Why References Aren't Pointers
Let's start with some bad reasons for exclusively using surrogate keys:
- References to surrogates take less space than natural ones. Those familiar with the relational model will instantly recognize this argument as crossing logical/physical boundaries. In other words, an issue such as "space" is purely dependant on the system which implements the given logical schema. A hypothetical system, for instance, might store related relation variables in a common structure where the common attributes are not duplicated, or may have some surrogate mechanism built in. Even for systems with more direct physical isomorphisms, altering the logical schema for such physical considerations is paramount to optimizing for storage.
- No need to worry about deducing the natural keys. It should be clear that if the database designer isn't considering the cardinality of various attribute combinations, that designer is not likely to arrive at a successful schema design.
- Allows auditing of what was changed in a particular data "slot". It is not very likely that the auditing requirements call for knowing that the current home phone number was entered in place of the former work phone number. I've only seen this as meaningful in cases where there is a natural order to the data, in which case a monotonically increasing series of numbers--as is often used for surrogates--actually is a natural key.
- References to natural keys automatically enforce certain constraints. This mechanism allows for referencing relvars to state dependencies that would otherwise be complicated to state.
- Simplicity. By introducing additional attributes and keys, surrogates increase the complexity of the schema.
- Queriability is often improved by proliferating meaningful rather than meaningless attributes. Joins can be avoided in cases where the key contains the desired information. Depending on the implementation of the system, this might also provide a performance benefit.

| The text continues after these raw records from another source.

(* ===== verification/ZendGcCycles.v ===== *)
(** [gc_collect_cycles] and its callers: the three passes over the root
    buffer, the destruction of what they put on the list, and the entering of
    possible roots, which collects when the buffer is full (Zend/zend_gc.c);
    and [zend_objects_store_del_ref], which enters one. *)

From S2P Require Import Prelude Dll TrialDeletion ZendGcHeap ZendGc ZendGcRoots ZendObjectsStore.

(** What runs when the value of a collected zval is destroyed:
    [zend_hash_destroy] and [FREE_HASHTABLE] on its array, which call the
    table's element destructor and so run user code, and [zval_dtor] on the
    other types. *)
Class Destroyers `{Handlers} := {
  destroy_array : ptr → world → outcome world;
  zval_dtor : ptr → world → outcome world;
}.

Section cycles.
Context `{Handlers}.
Implicit Types (w : world) (z : ptr) (h : Z) (p : gc_addr).

Definition set_active (active : bool) (g : zend_gc_globals) : zend_gc_globals :=
  {| gc_enabled := gc_enabled g; gc_active := active; buf := buf g; root_mem := root_mem g;
     unused := unused g; first_unused := first_unused g; last_unused := last_unused g;
     zval_to_free := zval_to_free g; free_list := free_list g; next_to_free := next_to_free g;
     gc_runs := gc_runs g; gc_collected := gc_collected g |}.
Definition set_lists (fl ntf : gc_addr) (g : zend_gc_globals) : zend_gc_globals :=
  {| gc_enabled := gc_enabled g; gc_active := gc_active g; buf := buf g; root_mem := root_mem g;
     unused := unused g; first_unused := first_unused g; last_unused := last_unused g;
     zval_to_free := zval_to_free g; free_list := fl; next_to_free := ntf;
     gc_runs := gc_runs g; gc_collected := gc_collected g |}.
Definition set_stats (runs collected : Z) (g : zend_gc_globals) : zend_gc_globals :=
  {| gc_enabled := gc_enabled g; gc_active := gc_active g; buf := buf g; root_mem := root_mem g;
     unused := unused g; first_unused := first_unused g; last_unused := last_unused g;
     zval_to_free := zval_to_free g; free_list := free_list g; next_to_free := next_to_free g;
     gc_runs := uint_wrap runs; gc_collected := uint_wrap collected |}.
Definition on_globals (f : zend_gc_globals → zend_gc_globals) w : world := set_globals w (f (gc_globals w)).

(** ** Finding the garbage *)

Definition gc_start w : world :=
  on_globals (λ g, set_active true (set_zval_to_free FREE_LIST_END (set_stats (gc_runs g + 1) (gc_collected g) g))) w.

Definition gc_trace w : outcome world :=
  let* w := gc_mark_roots (gc_start w) in
  let* w := gc_scan_roots w in
  gc_collect_roots w.

(** ** Destroying it *)

(** [p->u.next]; a pointer with a colour in its last bits is not one. *)
Definition next_of z w : outcome gc_addr :=
  let* x := zv w z in
  if decide (gc_get_color (u_buffered x) = GC_BLACK) then OK (gc_address (u_buffered x)) else UB.

(** "First call destructors": the number of zvals passed. *)
Fixpoint call_list_dtors (body : ptr → world → outcome world) (fuel : nat) p w : outcome (Z * world) :=
  match fuel, p with
  | _, AEnd => OK (0, w)
  | S fuel, AZval z =>
      let* w := body z w in
      let* q := next_of z w in
      let* (count, w) := call_list_dtors body fuel q w in
      OK (1 + count, w)
  | _, _ => UB
  end.

(** "Destroy zvals": [next_to_free] is read before the value is destroyed, and
    followed after it. *)
Fixpoint destroy_list (body : ptr → world → outcome world) (fuel : nat) p w : outcome world :=
  match fuel, p with
  | _, AEnd => OK w
  | S fuel, AZval z =>
      let* q := next_of z w in
      let* w := body z (on_globals (λ g, set_lists (free_list g) q g) w) in
      destroy_list body fuel (next_to_free (gc_globals w)) w
  | _, _ => UB
  end.

(** "Free zvals" *)
Fixpoint free_zvals (fuel : nat) p w : outcome world :=
  match fuel, p with
  | _, AEnd => OK w
  | S fuel, AZval z =>
      let* q := next_of z w in
      let* w := FREE_ZVAL_EX z w in free_zvals fuel q w
  | _, _ => UB
  end.

Section callbacks.
Context `{!Callbacks} `{!Destroyers}.

Definition list_dtor z w : outcome world :=
  let* x := zv w z in
  match z_value x with
  | IS_OBJECT h _ =>
      if has_store w then
        let* b := bucket w h in
        match valid b && bool_decide (obj_refcount b <= 0), obj_dtor b, destructor_called b with
        | true, Some dtor, false =>
            let* w := bucket_upd w h (bk_set_flags true true) in
            let* w := bucket_upd w h (obj_set_refcount (λ r, r + 1)) in
            let (w, failure) := call_dtor dtor (obj_object b) h w in
            if failure then Bailout else bucket_upd w h (obj_set_refcount (λ r, r - 1))
        | _, _, _ => OK w
        end
      else OK w
  | _ => OK w
  end.

Definition list_destroy z w : outcome world :=
  let* x := zv w z in
  match z_value x with
  | IS_OBJECT h hd =>
      if has_store w then
        let* b := bucket w h in
        if valid b && bool_decide (obj_refcount b <= 0) then
          let* w := bucket_upd w h (obj_set_refcount (λ _, 1)) in
          let* w := zv_upd w z (zv_set_value IS_SCALAR) in
          let* (w, failure) := zend_objects_store_del_ref_by_handle_ex h (Some hd) w in
          if failure then Bailout else OK w
        else OK w
      else OK w
  | IS_ARRAY ht =>
      let* w := zv_upd w z (zv_set_value IS_SCALAR) in
      destroy_array ht w
  | IS_SCALAR =>
      let* w := zval_dtor z w in
      zv_upd w z (zv_set_value IS_SCALAR)
  end.

Definition gc_collect_cycles w : outcome (Z * world) :=
  let* s := rd (root_mem (gc_globals w) !! GC_ROOTS) in
  if decide (rb_next s = Some GC_ROOTS) then OK (0, w)
  else if gc_active (gc_globals w) then OK (0, w)
  else
    let* w := gc_trace w in
    let orig_free_list := free_list (gc_globals w) in
    let orig_next_to_free := next_to_free (gc_globals w) in
    let p := zval_to_free (gc_globals w) in
    let w := on_globals (λ g, set_active false (set_zval_to_free ANull (set_lists p (next_to_free g) g))) w in
    let* (count, w) := call_list_dtors list_dtor (gc_fuel w) p w in
    let* w := destroy_list list_destroy (gc_fuel w) (free_list (gc_globals w)) w in
    let* w := free_zvals (gc_fuel w) (free_list (gc_globals w)) w in
    OK (count, on_globals (λ g, set_lists orig_free_list orig_next_to_free
                                  (set_stats (gc_runs g) (gc_collected g + count) g)) w).

(** ** Possible roots *)

(** The buffer is full: [zv] is kept alive over a collection, which may have
    freed an entry. *)
Definition entry_by_collecting z w : outcome (option (ptr * world)) :=
  if gc_enabled (gc_globals w) then
    let* w := zv_upd w z (zv_set_refcount (λ r, r + 1)) in
    let* (_, w) := gc_collect_cycles w in
    let* w := zv_upd w z (zv_set_refcount (λ r, r - 1)) in
    match unused (gc_globals w) with
    | None => OK None
    | Some newRoot =>
        let* e := rd (root_mem (gc_globals w) !! newRoot) in
        OK (Some (newRoot, on_globals (λ g, set_unused (rb_prev e) (first_unused g) g) w))
    end
  else OK None.

Definition new_entry z w : outcome (option (ptr * world)) :=
  let* r := gc_take_entry (gc_globals w) in
  match r with
  | Some (newRoot, g) => OK (Some (newRoot, set_globals w g))
  | None => entry_by_collecting z w
  end.

Definition link_root newRoot h u w : outcome world :=
  let* g := gc_link_root newRoot h u (gc_globals w) in OK (set_globals w g).

Definition gc_zobj_possible_root z h hd w : outcome world :=
  match get_gc hd with
  | None => OK w
  | Some _ =>
      if has_store w then
        let* b := bucket w h in
        if decide (gc_get_color (obj_buffered b) = GC_PURPLE) then OK w
        else if decide (gc_address (obj_buffered b) = ANull) then
          let* r := new_entry z w in
          match r with
          | None => OK w
          | Some (newRoot, w) =>
              let* w := bucket_upd w h (obj_set_buffered gc_set_purple) in
              let* w := link_root newRoot h (u_handlers hd) w in
              bucket_upd w h (obj_set_buffered (λ v, gc_set_address v (ARoot newRoot)))
          end
        else OK w
      else OK w
  end.

(** [GC_ZOBJ_CHECK_POSSIBLE_ROOT] *)
Definition GC_ZOBJ_CHECK_POSSIBLE_ROOT z h hd w : outcome world :=
  if has_store w then
    let* b := bucket w h in
    if valid b then gc_zobj_possible_root z h hd w else OK w
  else OK w.

Definition gc_zval_possible_root z w : outcome world :=
  let* x := zv w z in
  if bool_decide (gc_address (u_buffered x) ≠ ANull) && being_freed (u_buffered x) (gc_globals w) then OK w
  else
    match z_value x with
    | IS_OBJECT h hd => GC_ZOBJ_CHECK_POSSIBLE_ROOT z h hd w
    | _ =>
        if decide (gc_get_color (u_buffered x) = GC_PURPLE) then OK w
        else if decide (gc_address (u_buffered x) = ANull) then
          let* r := new_entry z w in
          match r with
          | None => OK w
          | Some (newRoot, w) =>
              let* w := zv_upd w z (zv_set_u gc_set_purple) in
              let* w := link_root newRoot 0 (u_pz z) w in
              zv_upd w z (zv_set_u (λ v, gc_set_address v (ARoot newRoot)))
          end
        else OK w
    end.

(** [GC_ZVAL_CHECK_POSSIBLE_ROOT] *)
Definition gc_zval_check_possible_root z w : outcome world :=
  let* x := zv w z in
  match z_value x with IS_SCALAR => OK w | _ => gc_zval_possible_root z w end.

Definition zend_objects_store_del_ref z w : outcome world :=
  let* x := zv w z in
  match z_value x with
  | IS_OBJECT h hd =>
      let* w := zv_upd w z (zv_set_refcount (λ r, r + 1)) in
      let* (w, failure) := zend_objects_store_del_ref_by_handle_ex h (Some hd) w in
      if failure then Bailout
      else
        let* w := zv_upd w z (zv_set_refcount (λ r, r - 1)) in
        GC_ZOBJ_CHECK_POSSIBLE_ROOT z h hd w
  | _ => UB
  end.
End callbacks.
End cycles.
(* ===== verification/MmTrie.v ===== *)
(** The tries of large free blocks: their shape, how they lie in memory, and
    the entering of a block. *)

From S2P Require Import Prelude ZendMmTypes MmBits ZendMmFree Cyc.

(** A node is a block, with the other blocks of the same size, and the
    subtrees [child[0]] and [child[1]]. *)
Inductive trie := Leaf | Node (a : Z) (os : list Z) (l r : trie).

#[export] Instance trie_eq_dec : EqDecision trie.
Proof. solve_decision. Defined.

Abbreviation blks l := (@fmap list list_fmap Z fptr Blk l).

Fixpoint elems (t : trie) : list Z :=
  match t with Leaf => [] | Node a os l r => a :: os ++ elems l ++ elems r end.

Definition troot (t : trie) : Z := match t with Leaf => 0 | Node a _ _ _ => a end.

(** The trie as the code sees it, hung in the cell [c]. *)
Fixpoint trep (L : mm_lists) (c : cell) (t : trie) : Prop :=
  match t with
  | Leaf => cells L !! c = Some 0
  | Node a os l r =>
      cells L !! c = Some a ∧ a ≠ 0 ∧ parent L !! a = Some (PCell c) ∧
      cyc (prev_free_block L) (next_free_block L) (blks (a :: os)) ∧
      (∀ o, o ∈ os → parent L !! o = Some PNull) ∧
      trep L (Child a false) l ∧ trep L (Child a true) r
  end.

(** All sizes in a subtree [n] levels above the last agree, without their [n]
    low bits; the next bit tells the subtrees apart. *)
Fixpoint tok (F : gmap Z Z) (n : nat) (pfx : Z) (t : trie) {struct t} : Prop :=
  match t with
  | Leaf => True
  | Node a os l r =>
      (∃ s, (∀ x, x ∈ a :: os → F !! x = Some s) ∧ 0 ≤ s ∧ s / 2 ^ Z.of_nat n = pfx) ∧
      match n with
      | O => l = Leaf ∧ r = Leaf
      | S n => tok F n (2 * pfx) l ∧ tok F n (2 * pfx + 1) r
      end
  end.

Lemma tok_node F n pfx a os l r : tok F n pfx (Node a os l r) ↔
  (∃ s, (∀ x, x ∈ a :: os → F !! x = Some s) ∧ 0 ≤ s ∧ s / 2 ^ Z.of_nat n = pfx) ∧
  match n with
  | O => l = Leaf ∧ r = Leaf
  | S n => tok F n (2 * pfx) l ∧ tok F n (2 * pfx + 1) r
  end.
Proof. reflexivity. Qed.

(** * Prefixes and the shifted size [m] of the walks *)

Lemma prefix_step s n : 0 ≤ n → s / 2 ^ n = 2 * (s / 2 ^ (n + 1)) + Z.b2z (Z.testbit s n).
Proof.
  intros Hn. rewrite Z.testbit_spec' by done. rewrite Z.pow_add_r, <- Z.div_div by lia. change (2 ^ 1) with 2.
  apply Z.div_mod. lia.
Qed.
Lemma prefix_up s n pfx k : 0 ≤ n → s / 2 ^ n = 2 * pfx + Z.b2z k → s / 2 ^ (n + 1) = pfx.
Proof. intros Hn Hs. rewrite prefix_step in Hs by done. destruct k, (Z.testbit s n); simpl in Hs; lia. Qed.
Lemma prefix_bit s n pfx k : 0 ≤ n → s / 2 ^ n = 2 * pfx + Z.b2z k → Z.testbit s n = k.
Proof. intros Hn Hs. rewrite prefix_step in Hs by done. destruct k, (Z.testbit s n); simpl in Hs; lia || done. Qed.

#[local] Arguments Z.shiftl : simpl never.
#[local] Arguments Z.shiftr : simpl never.
#[local] Arguments ulong_wrap : simpl never.
(** One trie changes. *)
Lemma fl_update_trie i t' : 0 ≤ i < 64 → b ∉ rs →
  (∀ s, F !! b = Some s ∨ F' !! b = Some s → 544 ≤ s ∧ Z.log2 s = i) →
  (∀ a, a ≠ b → a ∈ elems t' ↔ a ∈ elems (tr i)) → (b ∈ elems t' ↔ is_Some (F' !! b)) →
  trep L' (Bucket i) t' → tok F' (Z.to_nat i) 1 t' → NoDup (elems t') → tframe (b :: elems (tr i)) (Bucket i) L L' →
  free_bitmap L' = free_bitmap L → rest_count L' = rest_count L → bitmap_ok (large_free_bitmap L') →
  (∀ j, j ≠ i → Z.testbit (large_free_bitmap L') j = Z.testbit (large_free_bitmap L) j) →
  Z.testbit (large_free_bitmap L') i = bool_decide (t' ≠ Leaf) →
  flists S F' sm rs (<[i := t']> tr) L'.
Proof using Hfl HF Hblk.
  intros Hi Hbr Hbs Ht' Hbt Hrep Htok' Hnd' Hfr Hfb Hrc Hok Hbit Hbiti.
  pose proof Hfl as [Hblk0 Hsm Hrs Htr Htok Hnd His Hit Hir Hc Hb1 Hb2 Hb3 Hb4].
  assert (∀ j a, 0 ≤ j < 64 → a ∈ sm j → a ∉ b :: elems (tr i)) as Hsmb.
  { intros j a Hj (s & Ha & _ & Hs & _)%His; [|done]. apply not_elem_of_cons. split.
    - intros ->. destruct (Hbs s); [by left|lia]. - intros (s' & Ha' & _ & Hs' & _)%Hit; [|done]. simplify_eq. lia. }
  assert (∀ a, a ∈ rs → a ∉ b :: elems (tr i)) as Hrsb.
  { intros a Ha. apply not_elem_of_cons. split; [by intros ->|]. intros (? & _ & ? & _)%Hit; done. }
  assert (∀ k, (∀ x, k = Blk x → x ∉ b :: elems (tr i)) →
    next_free_block L' !! k = next_free_block L !! k ∧ prev_free_block L' !! k = prev_free_block L !! k) as Hln.
  { intros k Hk. split; [apply (tf_next _ _ _ _ Hfr)|apply (tf_prev _ _ _ _ Hfr)]; intros x Hx ->; by apply (Hk x). }
  split; rewrite ?Hfb, ?Hrc; try done.
  - exact blk'.
  - intros j Hj. specialize (Hsm j Hj). revert Hsm. apply cyc_frame. intros k Hk. apply Hln. intros x ->.
    apply elem_of_cons in Hk as [?|(x' & [= <-] & Hx)%list_elem_of_fmap]; [done|eauto].
  - revert Hrs. apply cyc_frame. intros k Hk. apply Hln. intros x ->.
    apply elem_of_cons in Hk as [?|(x' & [= <-] & Hx)%list_elem_of_fmap]; [done|eauto].
  - intros j Hj. destruct (decide (i = j)) as [<-|Hne]; [by rewrite fn_lookup_insert|]. rewrite fn_lookup_insert_ne by done.
    specialize (Htr j Hj). revert Htr. apply trep_frame; [|apply (tf_cells _ _ _ _ Hfr); [congruence|done]].
    intros a Ha. eapply tframe_same; [exact Hfr| |done]. apply Hit in Ha as (s & Ha & _ & _ & Hl); [|done].
    apply not_elem_of_cons. split.
    + intros ->. destruct (Hbs s); [by left|congruence].
    + intros (s' & Ha' & _ & _ & ?)%Hit; [|done]. simplify_eq.
  - intros j Hj. destruct (decide (i = j)) as [<-|Hne]; [by rewrite fn_lookup_insert|]. rewrite fn_lookup_insert_ne by done.
    specialize (Htok j Hj). revert Htok. apply tok_frame. intros x Hx. apply HF. intros ->.
    apply Hit in Hx as (s & Ha & _ & _ & Hl); [|done]. destruct (Hbs s); [by left|congruence].
  - intros j Hj. destruct (decide (i = j)) as [<-|Hne]; [by rewrite fn_lookup_insert|]. rewrite fn_lookup_insert_ne by done. auto.
  - intros j a Hj. rewrite His by done. destruct (decide (a = b)) as [->|Ha]; [|by rewrite HF].
    split; intros (s & Hs & _ & ? & ?); (destruct (Hbs s); [by auto|lia]).
  - intros j a Hj. destruct (decide (i = j)) as [<-|Hne].
    + rewrite fn_lookup_insert. destruct (decide (a = b)) as [->|Ha].
      * rewrite Hbt. split; [|intros (s & ? & _); eauto]. intros [s Hs]. destruct (Hbs s); [by right|]. exists s. done.
      * rewrite Ht', Hit, HF; done.
    + rewrite fn_lookup_insert_ne, Hit by done. destruct (decide (a = b)) as [->|Ha]; [|by rewrite HF].
      split; intros (s & Hs & _ & _ & ?); (destruct (Hbs s); [by auto|congruence]).
  - intros a Ha. destruct (Hir a Ha) as (s & Hs & Hp). pose proof (Hrsb a Ha). exists s.
    rewrite HF, (tf_parent _ _ _ _ Hfr); [done|done|]. intros ->. set_solver.
  - by rewrite (count_kept F F' b).
  - intros j Hj. destruct (decide (i = j)) as [<-|Hne]; [by rewrite fn_lookup_insert|].
    rewrite fn_lookup_insert_ne, Hbit by congruence. auto.
Qed.
End fl.
Lemma search_path_spec fuel t n pfx c bf bs rst :
  (n < fuel)%nat → (n ≤ 64)%nat → t ≠ Leaf → trep L c t → tok F n pfx t → ts / 2 ^ Z.of_nat n = pfx →
  heads t ⊆ heads X → elems t ⊆ elems X → best_ok bf bs → rst_ok rst →
  (∃ q, search_path S fuel L ts (mask_m ts n) (troot t) bf bs rst = OK (inl q) ∧ q ∈ elems t ∧ F !! q = Some ts) ∨
  (∃ bf' bs' rst', search_path S fuel L ts (mask_m ts n) (troot t) bf bs rst = OK (inr (bf', bs', rst')) ∧
     best_ok bf' bs' ∧ rst_ok rst' ∧ (∀ x, x ∈ elems t → F !! x ≠ Some ts) ∧
     (bf' = 0 → rst' = 0 → bf = 0 ∧ rst = 0 ∧ ∀ x s, x ∈ elems t → F !! x = Some s → s < ts)).
Proof using HF Hmax Hts.
  revert n pfx c fuel bf bs rst. induction t as [|p os l IHl r IHr]; intros n pfx c fuel bf bs rst Hfuel Hn Hne Hrep Htok Hpfx HhX HeX Hbf Hrst; [done|]. clear Hne.
  destruct fuel as [|fuel]; [lia|]. cbn [search_path troot]. pose proof Hrep as Hrep0. pose proof Htok as Htok0.
  destruct Hrep as (Hc & Hp0 & Hpar & Hcyc & Hos & Hl & Hr). apply tok_node in Htok as [(s & Hs & Hs0 & Hsp) Hsub].
  destruct (HF p s) as [Hsz _]; [apply Hs; by left|]. unfold ZEND_MM_FREE_BLOCK_SIZE. rewrite Hsz. ob.
  assert (p ∈ heads X) as HpX by (apply HhX; by left).
  destruct (Z.eqb_spec s ts) as [->|Hne].
  { left. destruct (head_next _ _ _ _ p Hrep0 Htok0) as (q & s' & -> & Hq & Hp1 & Hq1); [by left|]. ob.
    rewrite Hs in Hp1 by (by left). simplify_eq. eauto. }
  destruct n as [|n]; [exfalso; rewrite Z.pow_0_r, Z.div_1_r in *; lia|].
  assert (∃ bf1 bs1, (if (ts <=? s) && (s <? bs) then (p, s) else (bf, bs)) = (bf1, bs1) ∧ best_ok bf1 bs1 ∧ (bf1 = 0 → bf = 0 ∧ s < ts))
    as (bf1 & bs1 & -> & Hb1 & Hb1').
  { assert (F !! p = Some s) as Hps by (apply Hs; by left).
    destruct (Z.leb_spec ts s); simpl; [|exists bf, bs; split_and!; [done..|]; intros ->; split; [done|lia]].
    destruct (Z.ltb_spec s bs); [exists p, s; split_and!; [done|by right|done]|].
    exists bf, bs. split_and!; [done..|]. intros ->. destruct Hbf as [[_ ->]|(_ & Hb & _)]; [pose proof (Hmax p s Hps); lia|].
    by apply HF in Hb as [_ ?]. }
  rewrite (trep_root _ _ _ Hl). ob. rewrite (trep_root _ _ _ Hr). ob. rewrite land_top_bit, mask_m_bit, mask_m_step by lia.
  rewrite (trep_root_zero _ _ _ Hl), (trep_root_zero _ _ _ Hr). destruct Hsub as [Htl Htr].
  assert (ts / 2 ^ Z.of_nat n = 2 * pfx + Z.b2z (Z.testbit ts (Z.of_nat n))) as Hpk.
  { rewrite prefix_step by lia. rewrite Nat2Z.inj_succ, <- Z.add_1_r in Hpfx. by rewrite Hpfx. }
  assert (∀ x s, x ∈ elems l → F !! x = Some s → s / 2 ^ Z.of_nat n = 2 * pfx) as Hel.
  { intros x s' Hx Hx'. destruct (tok_elems _ _ _ _ _ Htl Hx) as (s2 & ? & _ & ?). by simplify_eq. }
  assert (∀ x s, x ∈ elems r → F !! x = Some s → s / 2 ^ Z.of_nat n = 2 * pfx + 1) as Her.
  { intros x s' Hx Hx'. destruct (tok_elems _ _ _ _ _ Htr Hx) as (s2 & ? & _ & ?). by simplify_eq. }
  assert (∀ x s', x = p ∨ x ∈ os → F !! x = Some s' → s' = s) as Hself
    by (intros x s' Hx Hx'; rewrite Hs in Hx' by (by apply elem_of_cons); by simplify_eq).
  simpl in HhX, HeX.
  destruct (Z.testbit ts (Z.of_nat n)) eqn:Hbit; cbn [negb].
  - (* to the right: everything on the left is too small *)
    assert (∀ x s, x ∈ elems l → F !! x = Some s → s < ts) as Hsml.
    { intros x s' Hx Hx'. apply (div_lt_inv _ _ (Z.of_nat n)); [lia|]. rewrite (Hel _ _ Hx Hx'), Hpk. simpl. lia. }
    case_bool_decide as Hleaf.
    + subst r. right. exists bf1, bs1, rst. split_and!; try done.
      * intros x Hx Hx'. simpl in Hx. rewrite app_nil_r, elem_of_cons, elem_of_app in Hx.
        destruct Hx as [Hx|[Hx|Hx]]; [apply Hne; symmetry; apply (Hself x); [by left|done]|apply Hne; symmetry; apply (Hself x); [by right|done]|].
        pose proof (Hsml _ _ Hx Hx'). lia.
      * intros H1 H2. destruct (Hb1' H1) as [H3 H4]. split_and!; try done. intros x s' Hx Hx'. simpl in Hx. rewrite app_nil_r, elem_of_cons, elem_of_app in Hx.
        destruct Hx as [Hx|[Hx|Hx]]; [rewrite (Hself x s'); [done|by left|done]|rewrite (Hself x s'); [done|by right|done]|eauto].
    + destruct (IHr n (2 * pfx + 1) (Child p true) fuel bf1 bs1 rst) as [(q & -> & Hq & HFq)|(bf' & bs' & rst' & -> & H1 & H2 & H3 & H4)]; try done; try lia.
      { intros x Hx. apply HhX. right. apply elem_of_app. by right. }
      { intros x Hx. apply HeX. right. apply elem_of_app. right. apply elem_of_app. by right. }
      * left. exists q. split_and!; try done. simpl. rewrite elem_of_cons, !elem_of_app. tauto.
      * right. exists bf', bs', rst'. split_and!; try done.
        -- intros x Hx Hx'. simpl in Hx. rewrite elem_of_cons, !elem_of_app in Hx.
           destruct Hx as [Hx|[Hx|[Hx|Hx]]]; [apply Hne; symmetry; apply (Hself x); [by left|done]|apply Hne; symmetry; apply (Hself x); [by right|done]| |by apply (H3 x)].
           pose proof (Hsml _ _ Hx Hx'). lia.
        -- intros E1 E2. destruct (H4 E1 E2) as (E3 & E4 & E5). destruct (Hb1' E3) as [E6 E7]. split_and!; try done. intros x s' Hx Hx'.
           simpl in Hx. rewrite elem_of_cons, !elem_of_app in Hx.
           destruct Hx as [Hx|[Hx|[Hx|Hx]]]; [rewrite (Hself x s'); [done|by left|done]|rewrite (Hself x s'); [done|by right|done]|eauto|eauto].
  - (* to the left: everything on the right is too big *)
    simpl in Hpk. rewrite Z.add_0_r in Hpk.
    assert (∀ x s, x ∈ elems r → F !! x = Some s → ts < s) as Hbig.
    { intros x s' Hx Hx'. apply (div_lt_inv _ _ (Z.of_nat n)); [lia|]. rewrite (Her _ _ Hx Hx'), Hpk. lia. }
    assert (∃ rst1, (if bool_decide (r = Leaf) then rst else troot r) = rst1 ∧ rst_ok rst1 ∧ (rst1 = 0 → r = Leaf ∧ rst = 0)) as (rst1 & -> & Hr1 & Hr1').
    { case_bool_decide as Hrl; [by exists rst|]. exists (troot r). split_and!; [done| |].
      - right. exists r, (Child p true), n, (2 * pfx + 1). split_and!; try done; [lia|].
        intros x Hx. apply HhX. right. apply elem_of_app. by right.
      - intros E. pose proof (trep_root_zero _ _ _ Hr) as Hz. rewrite E in Hz. by rewrite bool_decide_false in Hz. }
    case_bool_decide as Hleaf.
    + subst l. right. exists bf1, bs1, rst1. split_and!; try done.
      * intros x Hx Hx'. simpl in Hx. rewrite elem_of_cons, elem_of_app in Hx.
        destruct Hx as [Hx|[Hx|Hx]]; [apply Hne; symmetry; apply (Hself x); [by left|done]|apply Hne; symmetry; apply (Hself x); [by right|done]|].
        pose proof (Hbig _ _ Hx Hx'). lia.
      * intros E1 E2. destruct (Hb1' E1) as [E3 E4], (Hr1' E2) as [-> E5]. split_and!; try done. intros x s' Hx Hx'. simpl in Hx. rewrite app_nil_r, elem_of_cons in Hx.
        destruct Hx as [Hx|Hx]; [rewrite (Hself x s'); [done|by left|done]|rewrite (Hself x s'); [done|by right|done]].
    + destruct (IHl n (2 * pfx) (Child p false) fuel bf1 bs1 rst1) as [(q & -> & Hq & HFq)|(bf' & bs' & rst' & -> & H1 & H2 & H3 & H4)]; try done; try lia.
      { intros x Hx. apply HhX. right. apply elem_of_app. by left. }
      { intros x Hx. apply HeX. right. apply elem_of_app. right. apply elem_of_app. by left. }
      * left. exists q. split_and!; try done. simpl. rewrite elem_of_cons, !elem_of_app. tauto.
      * right. exists bf', bs', rst'. split_and!; try done.
        -- intros x Hx Hx'. simpl in Hx. rewrite elem_of_cons, !elem_of_app in Hx.
           destruct Hx as [Hx|[Hx|[Hx|Hx]]]; [apply Hne; symmetry; apply (Hself x); [by left|done]|apply Hne; symmetry; apply (Hself x); [by right|done]|by apply (H3 x)|].
           pose proof (Hbig _ _ Hx Hx'). lia.
        -- intros E1 E2. destruct (H4 E1 E2) as (E3 & E4 & E5). destruct (Hb1' E3) as [E6 E7], (Hr1' E4) as [-> E8]. split_and!; try done.
           intros x s' Hx Hx'. simpl in Hx. rewrite elem_of_cons, !elem_of_app in Hx.
           destruct Hx as [Hx|[Hx|[Hx|Hx]]]; [rewrite (Hself x s'); [done|by left|done]|rewrite (Hself x s'); [done|by right|done]|eauto|by apply elem_of_nil in Hx].
Qed.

- Logical defects manifest themselves earlier. Surrogates often hide design problems until systems are far along or are in production. This is so for at least two reasons: 1) it is easier to neglect careful thought about the key; and 2) it is possible to enter data that might otherwise violate an integrity rule.
- When a row in the relation variable (relvar) is logically unique regardless of the other attributes. This goes back to the notion of a "slot".
- If there is no clear natural key. Much has been written on this topic, but basically: only choose a natural key that is relatively concise, unchanging, and unquestionably unique.
- If the natural key is compound. This is a gray area because referencing compound keys often allows for the automation of otherwise difficult to enforce integrity constraints. At the same time, heavily compound references often imply integrity constraints that are not desired.
- Surrogate's don't violate some logical pureness rule. The real world is littered with examples of surrogates, so in fact surrogates are often natural! The real world is also a useful reference for examples of where surrogates work well and not so well (think SSNs).
The practice of using surrogate keys for all relvars is probably as common as it is due to the industry's familiarity with Object Oriented languages, which provide purely surrogate semantics for addressing. For those looking to get more out of their database system than data storage for their objects, natural keys should be considered thoroughly before resorting to surrogates.
In conclusion, as has been stated many times in other places, this is a design issue and thus I can offer no solid rules, just general ideas. I will say though, that considering all of the above trade-offs, it should be pretty clear that any design that takes the extreme of using all surrogates is probably not the best design.